The controversial painter and street artist will be showcasing a unique body of work, critiquing our media-obsessed society and our loss of innocence through advertising. Ben’s work subverts logos, icons and characters from popular culture and re-presents them in startling and often confronting new ways.

“See Inside Box for Details,” aims to re-evaluate our understanding of product advertising by juxtaposing unlikely and confronting elements into some of our most loved and well known consumer icons. Ben Frost confronts the conjoined twins of capitalism and consumerism with striking compositions that present a chaotic look at a seedy nature underlining pop culture, presenting sex and violence in a glamorous role. Most unnerving of all is that that on first glance the work of Ben Frost may seem innocuous, filled with the bright palette and playful characters of childhood cartoons and sugary cereals. Whether it takes the form of medicine to keep sickness at bay or highly–processed treats to keep you content in front of the television, our pre-packaged lifestyles are sold to us in colorful and dynamic boxes. With a series of paintings placed on found pharmaceutical and food packaging, Frost highlights the disingenuous optimism of advertising. The innocence of familiar cartoon forms overlain on stark boxes of prescriptions pills like Morphine and Botox opens a discourse on the proliferation of prescriptions in modern culture and the morally-ambiguous stake pharmacology has in society’s welfare.

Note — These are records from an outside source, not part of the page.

Lemma ensure_groups_NoDup (groups : dict Scalp.Layers) (d : string) :
  NoDup (keys groups) -> NoDup (keys (Scalp.ensure_groups groups d)).
Proof.
  intros Hnd. unfold Scalp.ensure_groups.
  destruct (contains_str (keys groups) d) eqn:Hd; simpl; [exact Hnd|].
  assert (Hnin : ~ In d (keys groups)).
  { intros Hin. apply contains_str_In in Hin. congruence. }
  rewrite keys_dict_set_absent by exact Hnin.
  apply NoDup_app; [exact Hnd|repeat constructor; intros []|].
  intros y Hy [<-|[]]. contradiction.
Qed.

Lemma ensure_groups_In (groups : dict Scalp.Layers) (d k : string) (g : Scalp.Layers) :
  In (k, g) (Scalp.ensure_groups groups d) ->
  In (k, g) groups
  \/ (k = d /\ g = Scalp.mkLayers [] [] ("IMD - " ++ d) ("Rahat - " ++ d)).
Proof.
  unfold Scalp.ensure_groups. destruct (contains_str (keys groups) d) eqn:Hd; simpl;
    [auto|].
  rewrite dict_set_absent.
  - rewrite in_app_iff. simpl. intros [Hin|[[= <- <-]|[]]]; auto.
  - intros Hin. apply contains_str_In in Hin. congruence.
Qed.

Lemma with_marker_inv (update : Scalp.Layers -> Scalp.Layers)
      (st : Scalp.State) (d : string) :
  scalp_inv districts st ->
  (forall g, layers_pre districts d g -> layers_wf districts d (update g)) ->
  exists st', with_marker update st d = Ok st' /\ scalp_inv districts st'.
Proof.
  intros [Hnd [Hnda [Hiff Hwf]]] Hupd. unfold with_marker.
  set (groups := Scalp.ensure_groups (Scalp.district_groups st) d).
  assert (Hkey : In d (keys groups)).
  { apply ensure_groups_keys. right. reflexivity. }
  pose proof (ensure_groups_NoDup _ d Hnd) as Hnd0. fold groups in Hnd0.
  destruct (proj1 (dict_get_In_keys groups d) Hkey) as [g0 Hg0].
  rewrite Hg0. simpl. eexists. split; [reflexivity|].
  assert (Hpre : layers_pre districts d g0).
  { apply dict_get_In in Hg0. apply ensure_groups_In in Hg0.
    destruct Hg0 as [Hin|[_ ->]].
    - destruct (Hwf _ _ Hin) as [Hn1 [Hn2 [_ [Hi [Hr _]]]]]. repeat split; assumption.
    - repeat split; simpl; auto. }
  split; [|split; [|split]]; simpl.
  - rewrite keys_dict_set_present by exact Hkey. exact Hnd0.
  - apply set_add_NoDup. exact Hnda.
  - intros x. rewrite keys_dict_set_present by exact Hkey.
    rewrite set_add_In. fold groups. unfold groups at 1.
    rewrite ensure_groups_keys, Hiff. reflexivity.
  - intros k g Hin. apply (dict_set_In _ _ _ _ _ Hnd0) in Hin.
    destruct Hin as [[-> ->]|[Hin Hne]]; [apply Hupd; exact Hpre|].
    apply ensure_groups_In in Hin. destruct Hin as [Hin|[Heq _]]; [|contradiction].
    apply Hwf. exact Hin.
Qed.

Lemma add_imd_wf (d : string) (m : Main.CircleMarker) (g : Scalp.Layers) :
  layer_marker districts d "IMD" "green" m ->
  (exists r, In r districts /\ d = title (name r)) ->
  d <> "District out of UP" -> d <> "Invalid Coordinates" ->
  layers_pre districts d g -> layers_wf districts d (add_imd m g).
Proof.
  intros Hm Hr Hs1 Hs2 [Hn1 [Hn2 [Hi Hra]]]. unfold layers_wf, add_imd. simpl.
  repeat split; auto.
  - destruct (Scalp.IMD g); discriminate.
  - apply Forall_app. split; [exact Hi|]. constructor; [exact Hm|constructor].
Qed.

Lemma add_rahat_wf (d : string) (m : Main.CircleMarker) (g : Scalp.Layers) :
  layer_marker districts d "Rahat" "orange" m ->
  (exists r, In r districts /\ d = title (name r)) ->
  d <> "District out of UP" -> d <> "Invalid Coordinates" ->
  layers_pre districts d g -> layers_wf districts d (add_rahat m g).
Proof.
  intros Hm Hr Hs1 Hs2 [Hn1 [Hn2 [Hi Hra]]]. unfold layers_wf, add_rahat. simpl.
  repeat split; auto.
  - destruct (Scalp.IMD g); [destruct (Scalp.Rahat g)|]; discriminate.
  - apply Forall_app. split; [exact Hra|]. constructor; [exact Hm|constructor].
Qed.

Lemma imd_body_cases_scalp :
  body_cases districts (Scalp.imd_body districts) "Lat1" "Long1" "IMD" "green" add_imd
             (Main.imd_body districts)
             (fun m fg => Main.mkGroups (Main.districts_fg fg ++ [m])
                                        (Main.imd_fg fg ++ [m]) (Main.rahat_fg fg)).
Proof.
  intros row st fg. unfold Scalp.imd_body, Main.imd_body, Py.bind.
  destruct (getitem row "Lat1") as [lat|e] eqn:Hlat.
  2:{ right. left. exists e. repeat split. intros [Hin _].
      apply getitem_Raise in Hlat. destruct Hlat; contradiction. }
  destruct (notna lat) eqn:Hnlat; [|auto].
  destruct (getitem row "Long1") as [lon|e] eqn:Hlon.
  2:{ right. left. exists e. repeat split. intros [_ Hin].
      apply getitem_Raise in Hlon. destruct Hlon; contradiction. }
  destruct (notna lon) eqn:Hnlon; [|auto].
  rewrite scalp_get_district_name_main.
  destruct (contains_str ["District out of UP"; "Invalid Coordinates"]
                         (Main.get_district_name districts lat lon)) eqn:Hs;
    simpl; [auto|].
  right. right.
  destruct (main_named_region districts lat lon Hs) as [Hv [r [Hin [Hr Hname]]]].
  destruct (not_sentinel _ Hs) as [Hs1 Hs2].
  exists (Main.get_district_name districts lat lon). eexists.
  split; [|split; [exists r; auto|split; [exact Hs1|split; [exact Hs2|split; reflexivity]]]].
  split; [|reflexivity].
  exists lat, lon, r. simpl. rewrite Hname. repeat split; auto.
Qed.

From the Artist: I’ve been using the logos and design elements of product packaging for many years, and it seemed a natural evolution to begin painting directly onto the packaging – to introduce subversive elements within what already exists as an object.

Double entendre and satirical word play is brought out in new readings of our favorite and well known products i.e. the breakfast cereal Special K features a drug dazed rabbit introduced to the packaging, Viagra and Cialis boxes juxtaposed with Mr. Burns, Pop Tarts featuring Britney Spears and Whitney Houston and a series of confronting paintings onto McDonalds fries boxes. Since I began painting onto packages in 2011, the branding and product titles seem to be more obvious in their possible double meanings. Twinkies, Hamburger Helper, Vanilla Cupcakes, Dirty Rice, Cheese Nips and Hot Tamales have all suggested new and twisted re-imaginings.

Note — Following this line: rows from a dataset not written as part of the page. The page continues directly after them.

(** C6, as the script has it, on a complete run with a template of
    placeholders. *)
Lemma readme_substitution_witness :
  exists req res content,
    In (EvHttp ReadmePut req res) (trace (run_demo w_ok)) /\
    dict_get (data req) "content" = Some (PStr content) /\
    content = replace_placeholders "ADMM on Riemannian manifolds" http_url ssh_url 0
                                   template_plain.
Proof.
  assert (Hin : exists req res, In (EvHttp ReadmePut req res) (trace (run_demo w_ok)))
    by (do 2 eexists; vm_compute; in_list).
  destruct Hin as (req & res & Hin).
  destruct (readme_substitution loads str_other mod_other parse_other w_ok req res Hin)
    as (a & fork & newProject & template & httpURL & sshURL & content
        & Ha & Hf & Hj & Hh & Hs & Hr & _ & Hc & Honly).
  exists req, res, content. split; [exact Hin|]. split; [exact Hc|].
  vm_compute in Ha. injection Ha as <-.
  vm_compute in Hf. injection Hf as <-.
  vm_compute in Hj. injection Hj as <-.
  vm_compute in Hh. injection Hh as <-.
  vm_compute in Hs. injection Hs as <-.
  vm_compute in Hr. injection Hr as <-.
  rewrite Honly; reflexivity.
Defined.

(** C7 on a complete run. *)
Lemma success_calls_witness :
  final (run_demo w_ok) = Completed /\
  exists u newUrl k,
    k <= 5 /\
    calls (trace (run_demo w_ok)) =
      (ForkPost, POST, u ++ "/fork")%string
      :: (PollGet, GET, newUrl)
      :: repeat (PollRetry, GET, newUrl) k
      ++ [(DescriptionPut, PUT, newUrl);
          (ReadmePut, PUT, newUrl ++ "/repository/files/README.md")%string].
Proof.
  assert (H : final (run_demo w_ok) = Completed) by reflexivity.
  split; [exact H|].
  destruct (success_calls loads str_other mod_other parse_other w_ok H)
    as (server & u & newId & newUrl & k & _ & _ & _ & Hk & Hc & _).
  exists u, newUrl, k. split; [exact Hk | exact Hc].
Defined.

(** C8, as the specification states it, fails on every run, here a complete
    one: the environment is read before the command line is parsed. When the
    server variable is unset the command line is not parsed at all. *)
Lemma order_counterexample :
  ~ stated_order (run_demo w_ok) /\
  trace (run_demo w_no_server_no_args)
  = [EvGetEnv "NUMAPDE_GITLAB_SERVER"; EvPrint msg_server].
Proof.
  split; [|reflexivity].
  unfold stated_order. vm_compute. discriminate.
Qed.

(** C8, as the script has it, on a complete run. *)
Lemma success_order_witness :
  final (run_demo w_ok) = Completed /\
  parsing_precedes_environment (trace (run_demo w_ok)) = false /\
  exists pre, trace (run_demo w_ok) = pre ++ [EvPrint msg_update].
Proof.
  assert (H : final (run_demo w_ok) = Completed) by reflexivity.
  split; [exact H|].
  destruct (success_order loads str_other mod_other parse_other w_ok) as (_ & Hs).
  destruct (Hs H)
    as (server & a & token & forkUrl & fork & newId & newUrl & res & results & upd
        & readme & rr & sshURL & Ht).
  unfold run_demo. rewrite Ht.
  split; [reflexivity|].
  rewrite app_assoc.
  match goal with
  | |- exists pre, ?l ++ [?e1; ?e2; ?e3; ?e4; ?e5; ?e6] = _ =>
      exists (l ++ [e1; e2; e3; e4; e5]); rewrite <- (app_assoc l); reflexivity
  end.
Defined.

I source the objects from different sources, either directly off the shelves of supermarkets, friends who are in the medical industry, trash cans and from people who actually use the various medicines that are inside the boxes.

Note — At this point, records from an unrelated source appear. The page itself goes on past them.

(** * docker_simple: the command builder and the reconciler of one container

    A shallow embedding of [library/docker_simple.py].  The module is written
    for CPython 2 ([subprocess.check_output] returns a [str] that is searched
    with ['true' in ...]), so strings are byte strings, files are read without
    newline translation and [str]/[repr] follow CPython 2.7 on a 64-bit host.

    Layout: Python values and the string helpers the module relies on; the
    command builder (three static methods); [strptime] on the format the
    module uses; the host interface (the docker client, the build context
    and the clock are external); the [Container] class as a
    state-and-exception monad; [run_module]; a small executable host used to
    run the model.  Then the theorems: the command builder, the persisted
    record, construction, the reconciler on every host, what a reconciliation
    leaves alone, finalisation, a second run with the same arguments, and
    runs on the executable host.  A last part proves further properties of
    the same code: the command line, the constructed container, what the
    module reports, the other two states, and the image step. *)

From Stdlib Require Import Ascii String ZArith DecimalString.
From stdpp Require Import gmap strings list fin_maps.

Set Warnings "-register-all".

Local Open Scope string_scope.
Local Open Scope Z_scope.

(** ** Python values *)

(** The values an argument of the module can hold: ansible hands over [None],
    a [str], an [int] (or [bool]), a [list] or a [dict] with string keys.  A
    [dict] is kept as an association list in iteration order. *)
Inductive pyval : Type :=
| PNone
| PBool (b : bool)
| PInt (z : Z)
| PStr (s : string)
| PList (l : list pyval)
| PDict (d : list (string * pyval)).

Definition dict : Type := list (string * pyval).

(** [bool(v)]: what [if v:] tests. *)
Definition truthy (v : pyval) : bool :=
  match v with
  | PNone => false
  | PBool b => b
  | PInt z => negb (z =? 0)
  | PStr s => negb (String.eqb s EmptyString)
  | PList l => match l with [] => false | _ => true end
  | PDict d => match d with [] => false | _ => true end
  end.

Module PyString.

Definition newline : string := String "010"%char EmptyString.
Definition dquote : string := String "034"%char EmptyString.

(** [sep.join(l)] *)
Definition join (sep : string) (l : list string) : string := String.concat sep l.

(** [needle in s] for two strings *)
Fixpoint contains (needle s : string) : bool :=
  String.prefix needle s ||
  match s with
  | EmptyString => false
  | String _ s' => contains needle s'
  end.

(** [s.replace(a, b)] for one-character [a] and [b] *)
Fixpoint replace (a b : ascii) (s : string) : string :=
  match s with
  | EmptyString => EmptyString
  | String c s' => String (if Ascii.eqb c a then b else c) (replace a b s')
  end.

Fixpoint take (n : nat) (s : string) : string :=
  match n, s with
  | S n', String c s' => String c (take n' s')
  | _, _ => EmptyString
  end.

(** [s[:k]] for a non-negative [k] *)
Definition slice_to (k : nat) (s : string) : string := take k s.

(** [s[:-k]] for a positive [k]: all but the last [k] characters, the
    empty string when [s] is shorter than [k]. *)
Definition slice_to_neg (k : nat) (s : string) : string :=
  take (String.length s - k)%nat s.

Fixpoint drop (n : nat) (s : string) : string :=
  match n, s with
  | S n', String _ s' => drop n' s'
  | _, _ => s
  end.

(** [s[-k:]] for a positive [k]: the last [k] characters, all of [s] when it
    is shorter. *)
Definition slice_from_neg (k : nat) (s : string) : string :=
  drop (String.length s - k)%nat s.

(** [f.readline()] on the unread part of a file: the line with its
    terminating newline (if any), and what is left to read. *)
Fixpoint readline (s : string) : string * string :=
  match s with
  | EmptyString => (EmptyString, EmptyString)
  | String c s' =>
      if Ascii.eqb c "010"%char then (String c EmptyString, s')
      else let '(line, rest) := readline s' in (String c line, rest)
  end.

Australian born artist Ben Frost is known for his kaleidoscopic Pop Art, mash-up paintings that take inspiration from areas as diverse as graffiti, collage, photorealism and sign-writing. By subverting mainstream iconography from the worlds of advertising, entertainment and politics, he creates a visual framework that is bold, confronting and often controversial. With a blatant disrespect for the signifiers of our visual culture, Ben creates multi-layered surfaces of refreshing intensity.

He has been exhibiting throughout the world for the last 12 years and has been involved in his own share of controversy. In 2000, he faked his own death for an exhibition suitably titled ‘Ben Frost is Dead’ which made national news in Australia. His painting ‘White Children Playing’ caused a stir for its graphic depiction of children using drugs and a masked and disgruntled assailant slashed one of the paintings in his exhibition at the Institute of Modern Art in Brisbane. Police also tried to remove one of his collaborative artworks in an exhibition at the Museum of Contemporary Art in Sydney because of its graphic nature. He also began and continues to run the Australian street art website ‘Stupid Krap’ and started the yearly paste-up festival Paste-Modernism, which is the largest of its kind in the world.

The Shooting Gallery opened its doors in 2003 to the historic Tenderloin district of San Francisco; known for its lively street culture. Growing up in Southern California gave owner and curator, Justin Giarla, a love for everything lowbrow: pop art, street art, outsider art, punk rock album art, comic book art, surf/skate art and hot rod culture. Giarla recognizes how important it is to provide lowbrow artists with a platform for their work, which is exactly what Shooting Gallery has done for nearly a decade.